Multi-Variate Testing/Split Testing/Conversion Rate Optimization/Landing Page Optimization/Digital Optimization/Online Experimentation/Growth Hacking? They are basically the same thing as A/B Testing.
In statistics, A/B Testing is one way of hypothesis testing. People make assumptions of whether one or some factors are significant or not, then usually experiments will be conducted (comparing 2 or more versions, like version A to version B) to prove the assumptions or reject the assumptions. In the business world, the factors will become something as big as a new product/product line and as small as a website modification.
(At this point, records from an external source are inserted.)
(** *** A reader

    The reader against which the export is read back: the automaton of
    Python's [csv.reader] in its default dialect.  A record ends at [LF], at
    [CR] or at [CR LF]; a quote inside a quoted field is written twice; the
    reader is the lenient one, which refuses no text. *)

Inductive pstate : Type :=
  StartRecord | StartField | InField | InQuoted | QuoteInQuoted | AfterCR.

Definition is_eol (c : ascii) : bool := Ascii.eqb c LF || Ascii.eqb c CR.

Definition after_eol (c : ascii) : pstate :=
  if Ascii.eqb c CR then AfterCR else StartRecord.

Fixpoint parse (st : pstate) (cur : text) (fs : list text)
  (rs : list (list text)) (t : text) {struct t} : list (list text) :=
  match t with
  | [] =>
      match st with
      | StartRecord | AfterCR => rev rs
      | StartField | InField | InQuoted | QuoteInQuoted =>
          rev (rev (rev cur :: fs) :: rs)
      end
  | c :: t' =>
      match st with
      | AfterCR =>
          if Ascii.eqb c LF then parse StartRecord [] [] rs t'
          else if Ascii.eqb c dquote then parse InQuoted [] [] rs t'
          else if Ascii.eqb c comma then parse StartField [] [[]] rs t'
          else if is_eol c then parse (after_eol c) [] [] ([] :: rs) t'
          else parse InField [c] [] rs t'
      | StartRecord =>
          if Ascii.eqb c dquote then parse InQuoted [] [] rs t'
          else if Ascii.eqb c comma then parse StartField [] [[]] rs t'
          else if is_eol c then parse (after_eol c) [] [] ([] :: rs) t'
          else parse InField [c] [] rs t'
      | StartField =>
          if Ascii.eqb c dquote then parse InQuoted [] fs rs t'
          else if Ascii.eqb c comma then parse StartField [] ([] :: fs) rs t'
          else if is_eol c
               then parse (after_eol c) [] [] (rev ([] :: fs) :: rs) t'
          else parse InField [c] fs rs t'
      | InField =>
          if Ascii.eqb c comma then parse StartField [] (rev cur :: fs) rs t'
          else if is_eol c
               then parse (after_eol c) [] [] (rev (rev cur :: fs) :: rs) t'
          else parse InField (c :: cur) fs rs t'
      | InQuoted =>
          if Ascii.eqb c dquote then parse QuoteInQuoted cur fs rs t'
          else parse InQuoted (c :: cur) fs rs t'
      | QuoteInQuoted =>
          if Ascii.eqb c dquote then parse InQuoted (c :: cur) fs rs t'
          else if Ascii.eqb c comma
               then parse StartField [] (rev cur :: fs) rs t'
          else if is_eol c
               then parse (after_eol c) [] [] (rev (rev cur :: fs) :: rs) t'
          else parse InField (c :: cur) fs rs t'
      end
  end.

Definition read_csv (t : text) : list (list text) :=
  parse StartRecord [] [] [] t.

(** A character that the reader takes as data wherever it stands. *)
Definition plain (c : ascii) : Prop :=
  Ascii.eqb c comma = false /\ Ascii.eqb c dquote = false
  /\ Ascii.eqb c LF = false /\ Ascii.eqb c CR = false.

(** A field without a carriage return. *)
Definition no_CR (f : text) : Prop := ~ In CR f.

(** The states in which a field starts, with the fields read so far. *)
Definition starts (st : pstate) (fs : list text) : Prop :=
  st = StartField \/ (st = StartRecord /\ fs = []).

(** A record of two fields or more. *)
Definition wide (record : list text) : Prop :=
  exists f g fields, record = f :: g :: fields.

End CSV.

Import CSV.

Definition chars (s : string) : text := list_ascii_of_string s.

Definition digit (n : Z) : ascii :=
  ascii_of_nat (48 + Z.to_nat (n mod 10)).

Definition pad2 (n : Z) : text := [digit (n / 10); digit n].

Definition pad4 (n : Z) : text :=
  digit (n / 1000) :: digit (n / 100) :: pad2 n.

(** A midnight timestamp, as [to_csv] writes it: [YYYY-MM-DD]. *)
Definition fmt_date (n : Z) : text :=
  let d := ord2ymd n in
  pad4 (year d) ++ "-"%char :: pad2 (month d) ++ "-"%char :: pad2 (day d).

(** An integer cell, in decimal. *)
Definition fmt_int (z : Z) : text := chars (NilZero.string_of_int (Z.to_int z)).

(** A text cell; a missing value is written as the empty field
    ([na_rep] is the empty string by default). *)
Definition fmt_text (t : option string) : text :=
  match t with
  | Some s => chars s
  | None => []
  end.

Definition columns : list text :=
  map chars
    ["Date"; "Day"; "Hours Worked"; "Hourly Rate"; "Daily Total";
     "Tasks Completed"; "Week"; "Month"; "Employee Name"]%string.

Section ToCsv.
(** The text [to_csv] writes for a float that is not [NaN]: the shortest
    decimal that reads back as the same float.  It is not part of the
    program; the export is stated for any such rendering. *)
Variable float_repr : Q -> text.

Definition fmt_cell (c : cell) : text :=
  match c with
  | Some q => float_repr q
  | None => []
  end.

Definition row_fields (r : row) : list text :=
  [ fmt_date (Date r); chars (Day r);
    fmt_cell (Hours_Worked r); fmt_cell (Hourly_Rate r);
    fmt_cell (Daily_Total r); fmt_text (Tasks_Completed r);
    fmt_int (Week r); chars (Month r); chars (Employee_Name r) ].

(** [df.to_csv(index=False)] *)
Definition to_csv (df : DataFrame) : text :=
  write_row columns ++ List.concat (map (fun r => write_row (row_fields r)) df).
End ToCsv.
As usual, the control group will use the existing features, while the treatment group will use the new features. One-time A/B Testing will not give a permanently useful result, continual testings will still be preferred.
Then, you probably will wonder when will A/B Testing be massively used for a company? A company that has products or services that are easy to be replaced by others and need consistent improvement to stay competitive will usually start to use A/B Testing.
A real-world example will be Under Armour. Several years ago, Under Armour hired a large consultant team from Adobe to run a test on their website. The control in this testing is their original website. The variation is their website with a very simple recommendation zone placed in the center of their home page. They want to find out that will add recommendations to the home page of Under Armour to make an impact on them, with revenue per visitor used as the main success metric. And they found this helped Under Armour got a 14% lift in revenue which lead them to gain 3 million dollars more annually. (The story was found in this video: https://www.youtube.com/watch?v=CH89jd4haRE&list=WL&index=4, starting at 10:47) After that, Under Armour still keeps this feature, but you can see they are constantly conducting A/B Testing on these things until not too long ago that they replace this zone with some other features they think is more important for them now. Therefore, A/B Testing is a very good way for employers to test that whether the candidates are familiar with the industry or their consciousness toward business.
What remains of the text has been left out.